ATC4Real with actual real traffic

We know the Mexican sceneries of Bajasim group, and we’ll see their other talent in software design.

They’re developing ATC4Real, a new ATC simulator in Beta stage for now. You can already try it, retrieving real flights data online at KSAN San Diego, and more airports are planned to come.

0 Responses

  1. I like it, however, it would be much more realistic if the traffic entering below 10,ooo entered at 250 knots or below. This would really help with spacing. Another feature that would be worth mentioning is to have a ‘fit to screen’ option for those with smaller screens. instead of having to scroll up and down to see the full screen layout.

  2. It’s a trick. There are three free airports, but an annoying pop-up window shows up from time to time while playing, knocking down what you have already done, because traffics don’t stop and you can’t control them during the more than 20 seconds the window stands.

    If you don’t want the window to show up, you have to pay, on a monthly basis (every month for each airport you want to have access to). In the beginning there wasn’t any window, but it seems that people don’t want to pay and prefer just three airports for free, and that’s their way to make people pay.

  3. Re; Its a trick.
    Welcome to the world of LIVE Internet (simulations, games – you name it).
    Where nothing is the same and the rules can change at the drop of a hat – as you surmise… Just because it is offered as a freebe look and see should not change the moral imperative here in my opinion.
    This company is by no means first in this stance … look for an increasing number of companies trying to do business this way. Model 101 seems to be – get subscriptions, If subscriptions are not viable, try DLC.(things that perhaps should have been in the game in the first instance I feel). A continuous source of revenue stream by stripping out or slimming down the product seems to be the case – instead of adding extra content

  4. They have to fund it somehow.

    People demand “free” as if it costs nothing, then circumvent/block in game advertising and object to paying for additional content as well. The primary defence given for illegal distribution of software is “rip off prices”.

    The reality is that servers cost money. Access to information costs money. Developers and development cost money. The developers, publishers and distributors have families to feed, bills and mortgages to pay, too. I’m a freeware developer and the development I do, plus the distribution of it, costs me money. Fortunately not very much.

    So would people rather have nothing, or pay? The answer, unfortunately, is that people still want everything for nothing or next to nothing. It doesn’t work that way.

  5. The concept of offering something for Free ” as a test bed into buying the full product” with the hope the consumer then purchases said product, is fine by me. What I am talking about is then changing the parametres on the fly – of what was initially determined as a limited or partially crippled free product into something that is “free with built in advertising or prompting to buy the product every 10 minutes or so – that is still partially crippled limited Demo – but now with advertising”. Dunno about you, but that drives me away rather than into the product.

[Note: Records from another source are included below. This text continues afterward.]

Definition at_start (previous : option ascii) : bool := match previous with None => true | Some p => bool_decide (p = slash) end.
(** One iteration of the compiler, on a glob whose remainder is denoted by its pieces *)
Definition denoted (previous : option ascii) (g : list ascii) : Prop :=
  forall ps, pieces_from previous 0 g = Some ps -> forall p, matches ps p <-> glob_matches (at_start previous) g p.
Lemma taken previous c rest piece n ps : next_piece previous c rest = Some (piece, n) -> pieces_from previous 0 (c :: rest) = Some ps -> (n <= length rest)%nat ->
  exists ps', ps = piece :: ps' /\ pieces_from ((c :: rest) !! n) 0 (list.drop n rest) = Some ps'.
Proof.
  intros Hn Hps Hl. cbn [pieces_from] in Hps. rewrite Hn in Hps. apply fmap_Some in Hps as (ps' & Hps & ->). exists ps'. split; [done|].
  destruct n as [|n]; [done|]. by rewrite pieces_skip in Hps by lia.
Qed.
Lemma next_star previous rest : next_piece previous star rest =
  (let doubleStar := bool_decide (rest !! 0%nat = Some star) in
   let followedBySlash := bool_decide (rest !! 1%nat = Some slash) in
   let wholeSegment := doubleStar && at_start previous && (followedBySlash || bool_decide (length rest = 1%nat)) in
   if wholeSegment && followedBySlash then Some (Directories, 2%nat)
   else Some (Repeat (if wholeSegment then anyChar else notSlash), if doubleStar then 1%nat else 0%nat)).
Proof. done. Qed.
Lemma denoted_star previous rest : (forall previous' n, denoted previous' (list.drop n rest)) -> denoted previous (star :: rest).
Proof.
  intros IH ps Hps p. unfold next_piece in *. destruct (decide (head rest = Some star)) as [Hh|Hh].
  - destruct rest as [|y rest]; [done|]. injection Hh as ->. destruct (at_start previous && (bool_decide (head rest = Some slash) || bool_decide (rest = []))) eqn:Ew.
    + apply andb_true_iff in Ew as [Es Ew]. rewrite Es. destruct rest as [|y rest].
      * destruct (taken previous star [star] (Repeat anyChar) 1 ps) as (ps' & -> & H); [|done|cbn; lia|].
        { by rewrite next_star, Es. }
        cbn in H. injection H as <-. rewrite glob_anything_iff. by apply repeat_any_iff.
      * rewrite (bool_decide_eq_false_2 (y :: rest = [])), orb_false_r, bool_decide_eq_true in Ew by done. injection Ew as ->.
        destruct (taken previous star (star :: slash :: rest) Directories 2 ps) as (ps' & -> & H); [|done|cbn; lia|].
        { by rewrite next_star, Es. }
        pose proof (IH (Some slash) 2%nat ps' H) as E. cbn in E. rewrite directories_iff, glob_directories_iff. by setoid_rewrite E.
    + destruct (taken previous star (star :: rest) (Repeat notSlash) 1 ps) as (ps' & -> & H); [|done|cbn; lia|].
      { rewrite next_star. assert (Ew' : at_start previous && (bool_decide ((star :: rest) !! 1%nat = Some slash) || bool_decide (length (star :: rest) = 1%nat)) = false).
        { rewrite <- Ew. f_equal. f_equal; [by destruct rest|]. apply bool_decide_ext. destruct rest; cbn; split; (done || lia). }
        rewrite (bool_decide_eq_true_2 ((star :: rest) !! 0%nat = Some star)) by done. cbv zeta. cbn [andb]. by rewrite Ew'. }
      pose proof (IH (Some star) 1%nat ps' H) as E. cbn in E. rewrite repeat_segment_iff, glob_two_stars_iff; [by setoid_rewrite E|].
      intros Hs. rewrite Hs in Ew. cbn in Ew. by apply orb_false_iff in Ew as [?%bool_decide_eq_false ?%bool_decide_eq_false].
  - destruct (taken previous star rest (Repeat notSlash) 0 ps) as (ps' & -> & H); [|done|lia|].
    { rewrite next_star, (bool_decide_eq_false_2 (rest !! 0%nat = Some star)); [done|]. by destruct rest. }
    pose proof (IH (Some star) 0%nat ps' H) as E. cbn in E. rewrite drop_0 in E. rewrite repeat_segment_iff, glob_star_iff by done. by setoid_rewrite E.
Qed.
Lemma next_class previous x body g : index_from rbracket (body ++ rbracket :: g) = Some (length body) ->
  next_piece previous lbracket (x :: body ++ rbracket :: g) = (fun t => (One t, S (S (length body)))) <$> class_test (x :: body).
Proof.
  intros Ei. unfold next_piece. rewrite (bool_decide_eq_false_2 (lbracket = char 42)), (bool_decide_eq_false_2 (lbracket = char 63)), (bool_decide_eq_true_2 (lbracket = char 91)) by done.
  change (list.drop 1 (x :: body ++ rbracket :: g)) with (list.drop 0 (body ++ rbracket :: g)). rewrite drop_0. change (char 93) with rbracket. rewrite Ei.
  change (list.take (S (length body)) (x :: body ++ rbracket :: g)) with (x :: list.take (length body) (body ++ rbracket :: g)). by rewrite take_app_length.
Qed.
Lemma next_open previous rest : index_from rbracket (list.drop 1 rest) = None -> next_piece previous lbracket rest = Some (One (literal lbracket), 0%nat).
Proof.
  intros Ei. unfold next_piece. rewrite (bool_decide_eq_false_2 (lbracket = char 42)), (bool_decide_eq_false_2 (lbracket = char 63)), (bool_decide_eq_true_2 (lbracket = char 91)) by done.
  change (char 93) with rbracket. by rewrite Ei.
Qed.
Lemma denoted_bracket previous rest : regular_glob (lbracket :: rest) = true -> (forall previous' n, denoted previous' (list.drop n rest)) -> denoted previous (lbracket :: rest).
Proof.
  intros Hreg IH ps Hps p. destruct (index_from rbracket (list.drop 1 rest)) as [n|] eqn:Ei.
  - destruct rest as [|x rest]; [done|]. cbn [list.drop] in Ei. rewrite drop_0 in Ei. destruct (index_from_spec _ _ _ Ei) as (body & g & -> & Hb & ->).
    destruct (class_test (x :: body)) as [t|] eqn:Et.
    2: { cbn [pieces_from] in Hps. by rewrite next_class, Et in Hps by done. }
    destruct (taken previous lbracket (x :: body ++ rbracket :: g) (One t) (S (S (length body))) ps) as (ps' & -> & H); [|done|cbn; rewrite length_app; cbn; lia|].
    { by rewrite next_class, Et by done. }
    assert (El : (lbracket :: x :: body ++ rbracket :: g) !! S (S (length body)) = Some rbracket) by (change ((body ++ rbracket :: g) !! length body = Some rbracket); by rewrite lookup_app_r, Nat.sub_diag).
    rewrite El in H. pose proof (IH (Some rbracket) (S (S (length body))) ps' H) as E.
    assert (Ed : list.drop (S (S (length body))) (x :: body ++ rbracket :: g) = g) by (change (list.drop (S (length body)) (body ++ rbracket :: g) = g); rewrite <- Nat.add_1_r, <- drop_drop; by rewrite drop_app_length).
    rewrite Ed in E. rewrite one_iff, glob_class_iff by done. setoid_rewrite E. assert (Hc : forall c, t c = true <-> class_matches (x :: body) c); [|by setoid_rewrite Hc].
    intros c. apply class_test_spec; [done|]. intros Hx b rest' ->. cbn in Hreg. by rewrite Hx in Hreg.
  - destruct (taken previous lbracket rest (One (literal lbracket)) 0 ps) as (ps' & -> & H); [|done|lia|].
    { by apply next_open. }
    pose proof (IH (Some lbracket) 0%nat ps' H) as E. cbn in E. rewrite drop_0 in E. rewrite one_iff, glob_open_bracket_iff by (apply index_from_none in Ei; by destruct rest).
    setoid_rewrite E. unfold literal. setoid_rewrite bool_decide_eq_true. setoid_rewrite <- letter_canon.
    assert (Hc : forall c, same_letter lbracket c <-> c = lbracket) by (intros c; apply caseless; right; by left). setoid_rewrite Hc. naive_solver.
Qed.
Lemma denoted_character previous c rest : c ∉ [star; lbracket] -> denoted (Some c) rest -> denoted previous (c :: rest).
Proof.
  rewrite !elem_of_cons, elem_of_nil. intros Hc IH ps Hps p. destruct (decide (c = question)) as [->|Hq].
  - destruct (taken previous question rest (One notSlash) 0 ps) as (ps' & -> & H); [done|done|lia|]. cbn in H. rewrite drop_0 in H.
    rewrite one_iff, glob_question_iff. setoid_rewrite (IH ps' H). unfold notSlash. setoid_rewrite negb_true_iff. by setoid_rewrite bool_decide_eq_false.
  - destruct (taken previous c rest (One (literal c)) 0 ps) as (ps' & -> & H); [|done|lia|].
    { unfold next_piece. by rewrite !bool_decide_eq_false_2 by naive_solver. }
    cbn in H. rewrite drop_0 in H. rewrite one_iff, glob_character_iff by (rewrite !elem_of_cons, elem_of_nil; naive_solver). setoid_rewrite (IH ps' H).
    unfold literal. setoid_rewrite bool_decide_eq_true. by setoid_rewrite <- letter_canon.
Qed.
Lemma pieces_denote g : regular_glob g = true -> forall previous, denoted previous g.
Proof.
  remember (length g) as n eqn:En. revert g En. induction (lt_wf n) as [n _ IH]. intros g -> Hreg previous. destruct g as [|c rest].
  - intros ps [= <-] p. by rewrite glob_end_iff.
  - assert (Hrest : forall k previous', denoted previous' (list.drop k rest)).
    { intros k previous'. apply (IH (length (list.drop k rest))); [rewrite length_drop; cbn; lia|done|].
      apply (regular_suffix (c :: list.take k rest)). cbn [app]. by rewrite take_drop. }
    destruct (decide (c = star)) as [->|Hs]; [by apply denoted_star|]. destruct (decide (c = lbracket)) as [->|Hb]; [by apply denoted_bracket|].
    apply denoted_character; [rewrite !elem_of_cons, elem_of_nil; naive_solver|]. specialize (Hrest 0%nat (Some c)). by rewrite drop_0 in Hrest.
Qed.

    The Reality is – we are all subject to the same reality. We all have families to feed etc – what money we do choose to spend on “entertainment” has to still meet a criteria of “Demand” otherwise we just don’t invest money or time in a product.

    I was not talking about illegal distrubtion of software? where did that spring from?

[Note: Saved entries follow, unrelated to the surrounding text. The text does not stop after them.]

Definition or_else {A} (a b : option A) : option A := match a with Some _ => a | None => b end.

Definition resolveTerminalReason (guard : option (string * bool)) (taskId : string) (newState : TaskState) (metadata : UpdateMetadata) : option TaskTerminalReason :=
  let cancellationReason :=
    match history_field "cancellationReason" metadata with
    | Some (JStr s) => known_reason (if bool_decide (s = "user_cancelled"%string) then "cancelled_by_user" else s)
    | _ => None
    end in
  let reason := to_lower (default ""%string (m_reason metadata)) in
  or_else (m_terminalReason metadata)
    (or_else cancellationReason
      (or_else (if bool_decide (newState = CANCELLED) && (includes "cancelled by user" reason || includes "user request" reason)
                then Some cancelled_by_user else None)
         (runCostCapTerminalReason guard taskId newState))).

(** [{ ...metadata, ...(terminalReason ? { terminalReason } : {}) }] *)
Definition entry_metadata (metadata : option object) (r : option TaskTerminalReason) : object :=
  spread (default [] metadata) (match r with Some r => [("terminalReason"%string, JStr (reason_text r))] | None => [] end).

Section Tasks.
Context {raw : Type} `{!EqDecision raw} `{!Serial raw TaskStateData}.
Variable redactSecrets : string -> string.
Variable guard : option (string * bool).

Definition buildTaskStateTransition (current : TaskStateData) (newState : TaskState) (metadata : UpdateMetadata) (now : Z) : TaskStateTransition :=
  let previousState := state current in
  let reason := redactSecrets (default ("State changed from " ++ state_text previousState)%string (m_reason metadata)) in
  let terminal := resolveTerminalReason guard (taskId current) newState metadata in
  let next := buildTaskStateMutation current now (fun next timestamp =>
    Task (taskId next) (issueRef next) (correlationId next) newState (createdAt next) (updatedAt next) (version next)
      (if m_isRetry metadata then attempts next + 1 else attempts next)
      (history next ++ [Entry newState timestamp reason (Some (entry_metadata (m_historyMetadata metadata) terminal))])
      (match m_error metadata with
       | Some (message, category) => Some (TaskError (redactSecrets message) (default "unknown"%string category) timestamp)
       | None => lastError next
       end)
      terminal
      (or_else (m_worktreeInfo metadata) (worktreeInfo next))
      (or_else (m_claudeResult metadata) (claudeResult next))
      (or_else (m_prResult metadata) (prResult next))) in
  Transition next previousState reason.

(** ** The manager's operations on one key *)

Abbreviation M := (Interleave.M (option raw)).

Definition get : M (option raw) := call (fun s => (s, s)).
Definition parse_json (j : raw) : M TaskStateData :=
  match parse j with Some task => mret task | None => throw "Unexpected token in JSON" end.

(** The script: replace the value if it is still [currentJson]. *)
Definition compareAndSetTaskStateData (currentJson : raw) (next : TaskStateData) : M bool :=
  call (fun s => if bool_decide (s = Some currentJson) then (true, Some (stringify next)) else (false, s)).

Definition MAX_ATOMIC_UPDATE_ATTEMPTS : nat := 8.

(** [for (attempt = 0; attempt < n; attempt++)]: [body] answers, or is tried again. *)
Fixpoint atomic_attempts {A} (n attempt : nat) (body : nat -> M (option A)) (conflict : string) : M A :=
  match n with
  | O => throw conflict
  | S n => r ← body attempt; match r with Some a => mret a | None => atomic_attempts n (S attempt) body conflict end
  end.

Definition hasPullRequestResult (task : TaskStateData) : bool :=
  truthy_json (prResult task ≫= field "prNumber") || is_true (prResult task ≫= field "prCreated").

Definition isTerminalTaskContinuation (current : TaskStateData) (newState : TaskState) (metadata : UpdateMetadata) : bool :=
  bool_decide (newState = PROCESSING) && m_reopenTerminal metadata
  || bool_decide (state current = FAILED)
     && (bool_decide (newState = PROCESSING) && m_isRetry metadata
         || bool_decide (newState = CANCELLED) && m_withdrawnQueuedRetry metadata).

(** The transition is ignored: the current record is the answer. *)
Definition keeps_current (current : TaskStateData) (newState : TaskState) (metadata : UpdateMetadata) : bool :=
  let isHandoff := isBookkeepingCancellation current in
  let continuation := isTerminalTaskContinuation current newState metadata in
  bool_decide (newState = CANCELLED) && hasPullRequestResult current
    && match m_terminalReason metadata with
       | Some r => bool_decide (r = cancelled_issue_closed)
       | None => is_text "cancelled_issue_closed" (history_field "cancellationReason" metadata)
       end
  || bool_decide (state current = CANCELLED) && negb isHandoff && negb continuation
  || bool_decide (state current ∈ TERMINAL_TASK_STATES) && negb (bool_decide (state current = newState))
     && negb continuation && negb isHandoff.

Variable clock : nat -> Z.

Definition not_found (taskId : string) : string := "Task state not found for taskId: " ++ taskId.
Definition conflicted (what taskId : string) : string :=
  what ++ " conflicted " ++ show (Z.of_nat MAX_ATOMIC_UPDATE_ATTEMPTS) ++ " times for taskId: " ++ taskId.

Definition update_attempt (taskId : string) (newState : TaskState) (metadata : UpdateMetadata) (attempt : nat) : M (option TaskStateData) :=
  stateJson ← get;
  match stateJson with
  | None => throw (not_found taskId)
  | Some j =>
      current ← parse_json j;
      if keeps_current current newState metadata then mret (Some current)
      else
        let next := t_state (buildTaskStateTransition current newState metadata (clock attempt)) in
        updated ← compareAndSetTaskStateData j next;
        mret (if updated : bool then Some next else None)
  end.

Definition updateTaskState (taskId : string) (newState : TaskState) (metadata : UpdateMetadata) : M TaskStateData :=
  atomic_attempts MAX_ATOMIC_UPDATE_ATTEMPTS 0 (update_attempt taskId newState metadata) (conflicted "Task state update" taskId).

Definition updateTaskStateIfCurrent (expectation : TaskStateExpectation) (newState : TaskState) (metadata : UpdateMetadata) : M (option TaskStateData) :=
  currentJson ← get;
  match currentJson with
  | None => mret None
  | Some j =>
      current ← parse_json j;
      if negb (matchesExpectation current expectation) then mret None
      else
        let next := t_state (buildTaskStateTransition current newState metadata (clock 0)) in
        updated ← compareAndSetTaskStateData j next;
        mret (if updated : bool then Some next else None)
  end.

Definition patch_issue (patch : object) (next : TaskStateData) : TaskStateData :=
  Task (taskId next) (spread (issueRef next) patch) (correlationId next) (state next) (createdAt next) (updatedAt next)
    (version next) (attempts next) (history next) (lastError next) (terminalReason next) (worktreeInfo next)
    (claudeResult next) (prResult next).

Definition issue_attempt (patch : object) (attempt : nat) : M (option (option TaskStateData)) :=
  stateJson ← get;
  match stateJson with
  | None => mret (Some None)
  | Some j =>
      current ← parse_json j;
      let next := buildTaskStateMutation current (clock attempt) (fun next _ => patch_issue patch next) in
      updated ← compareAndSetTaskStateData j next;
      mret (if updated : bool then Some (Some next) else None)
  end.

Definition updateIssueRef (taskId : string) (patch : object) : M (option TaskStateData) :=
  atomic_attempts MAX_ATOMIC_UPDATE_ATTEMPTS 0 (issue_attempt patch) (conflicted "Task issue reference update" taskId).

(** The index of the last entry in a state. *)
Definition findLastIndex (s : TaskState) (h : list HistoryEntry) : option nat :=
  match list_find (fun e => h_state e = s) (reverse h) with Some (i, _) => Some (length h - 1 - i)%nat | None => None end.

Definition patch_history (index : nat) (metadata : object) (next : TaskStateData) : TaskStateData :=
  Task (taskId next) (issueRef next) (correlationId next) (state next) (createdAt next) (updatedAt next) (version next)
    (attempts next)
    (alter (fun e => Entry (h_state e) (h_timestamp e) (h_reason e) (Some (spread (default [] (h_metadata e)) metadata))) index (history next))
    (lastError next) (terminalReason next) (worktreeInfo next) (claudeResult next) (prResult next).

Definition history_attempt (taskId : string) (historyState : TaskState) (metadata : object) (attempt : nat) : M (option TaskStateData) :=
  stateJson ← get;
  match stateJson with
  | None => throw (not_found taskId)
  | Some j =>
      current ← parse_json j;
      match findLastIndex historyState (history current) with
      | None => mret (Some current)
      | Some index =>
          let next := buildTaskStateMutation current (clock attempt) (fun next _ => patch_history index metadata next) in
          updated ← compareAndSetTaskStateData j next;
          mret (if updated : bool then Some next else None)
      end
  end.

Definition updateHistoryMetadata (taskId : string) (historyState : TaskState) (metadata : object) : M TaskStateData :=
  atomic_attempts MAX_ATOMIC_UPDATE_ATTEMPTS 0 (history_attempt taskId historyState metadata) (conflicted "Task history metadata update" taskId).

Definition buildInitialTaskState (taskId : string) (ref : object) (correlationId : string) (now : Z) : TaskStateData :=
  Task taskId ref correlationId PENDING now now (Some 1) 0 [Entry PENDING now "Task created" None] None None None None None.

Definition createTaskState (taskId : string) (ref : object) (correlationId : string) : M TaskStateData :=
  let initial := buildInitialTaskState taskId ref correlationId (clock 0) in
  call (fun _ => (initial, Some (stringify initial))).

Definition getTaskState : M (option TaskStateData) :=
  j ← get; match j with None => mret None | Some j => task ← parse_json j; mret (Some task) end.

Definition createTaskStateIfAbsent (taskId : string) (ref : object) (correlationId : string) : M (option TaskStateData) :=
  let initial := buildInitialTaskState taskId ref correlationId (clock 0) in
  created ← call (fun s => match s with None => (true, Some (stringify initial)) | Some _ => (false, s) end);
  if created : bool then mret (Some initial) else getTaskState.

(** ** Ways a task ends *)

Definition markTaskFailed (taskId : string) (message : string) (metadata : UpdateMetadata) : M TaskStateData :=
  updateTaskState taskId FAILED
    (Update (m_terminalReason metadata) (m_isRetry metadata) (m_reopenTerminal metadata) (m_withdrawnQueuedRetry metadata)
       (Some (message, Some (default "unknown"%string (m_errorCategory metadata)))) (m_worktreeInfo metadata) (m_claudeResult metadata)
       (m_prResult metadata) (Some ("Task failed: " ++ message)%string) (m_historyMetadata metadata) (m_errorCategory metadata)).

(** [cancelledAt] is the ISO text of the caller's clock. *)
Definition markTaskCancelled (taskId cancelledBy cancelledAt : string) (metadata : UpdateMetadata) : M TaskStateData :=
  let inferred :=
    if negb (bool_decide (cancelledBy = "system"%string)) && bool_decide (m_terminalReason metadata = None)
       && negb (truthy_json (history_field "cancellationReason" metadata))
    then Some cancelled_by_user else m_terminalReason metadata in
  updateTaskState taskId CANCELLED
    (Update inferred (m_isRetry metadata) (m_reopenTerminal metadata) (m_withdrawnQueuedRetry metadata) (m_error metadata)
       (m_worktreeInfo metadata) (m_claudeResult metadata) (m_prResult metadata)
       (Some (default ("Task cancelled by " ++ cancelledBy)%string (m_reason metadata)))
       (Some (spread (default [] (m_historyMetadata metadata)) [("cancelledBy", JStr cancelledBy); ("cancelledAt", JStr cancelledAt)]%string))
       (m_errorCategory metadata)).

Definition markTaskCompleted (taskId : string) (result : object) : M TaskStateData :=
  let reason := match field "terminalReason" result with Some (JStr s) => known_reason s | _ => None end in
  let pr := match field "prUrl" result, field "prNumber" result with
            | Some url, Some n => if truthy_json (Some url) && truthy_json (Some n) then JObj [("number", n); ("url", url)]%string else JNull
            | _, _ => JNull
            end in
  updateTaskState taskId COMPLETED
    (Update (if bool_decide (reason ∈ [Some timed_out; Some cost_cap_exceeded; Some stalled; Some degenerate_output]) then reason else None)
       false false false None None None (Some result) (Some "Task completed successfully"%string)
       (Some [("pr", pr); ("commitResult", default JNull (nullish (field "commitResult" result) None))]%string) None).

(** ** Recovery *)

Definition resumableStates : list TaskState := [PROCESSING; CLAUDE_EXECUTION; POST_PROCESSING].
Definition staleThreshold : Z := 30 * 60 * 1000.

(** The resumable task, whether it is stale and for how long. *)
Definition getResumableTask (now : Z) : M (option (TaskStateData * bool * option Z)) :=
  r ← getTaskState;
  mret (task ← r;
        if negb (bool_decide (state task ∈ resumableStates)) then None
        else if staleThreshold <? now - updatedAt task then Some (task, true, Some (now - updatedAt task))
        else Some (task, false, None)).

    As you say ‘They have to fund it somehow’ – but they should also take note, with so many Developers all vying for your precious dollar, the slightest perceived negative thing can drive away a potential purchaser just like that.

  6. I play a number of “free” games, Ray – in my position right now, they’re kind of the limit I can afford. Yet in all of those, I see the same arguments and the same complaints, from a huge number of people. My comments weren’t aimed at you in particular; more aimed at just discussing the sales practices both you and “explayer” are talking about.

    The reason I mentioned illegal downloading is because, exactly as I stated, the reason given for doing it is the cost of the product itself and add-ons.

    Without going into a huge great diatribe here, there’s been a lot of complaints recently about subscriptions, prices and amount of DLC and the fact that no-one is releasing “complete titles” so they can then “fleece” people for DLC and subscriptions. Yet oddly, the same people also complain that titles are “too expensive” and “rip off” if they don’t come either dirt cheap or free. Don’t even mention DLC/add-ons that cost more than the original base package – the only reason that could possibly ever happen in many peoples’ eyes is “greed”. What does that have to do with this? Not much directly, but it’s all part of a much wider malaise – “Flight” is the usual target in these circles.

    I actually agree that visible paywalls are very annoying and yes, you (as in users in general, not just you personally) should bring that to the developers’ attention as a reason that they are NOT getting your money, but instead you are stopping using their title.

    It is, however, also worth discussing why developers feel the need to do these things. Presumably, in this case, because too many people were only using the “free” content and not the subscription content? That would be my guess.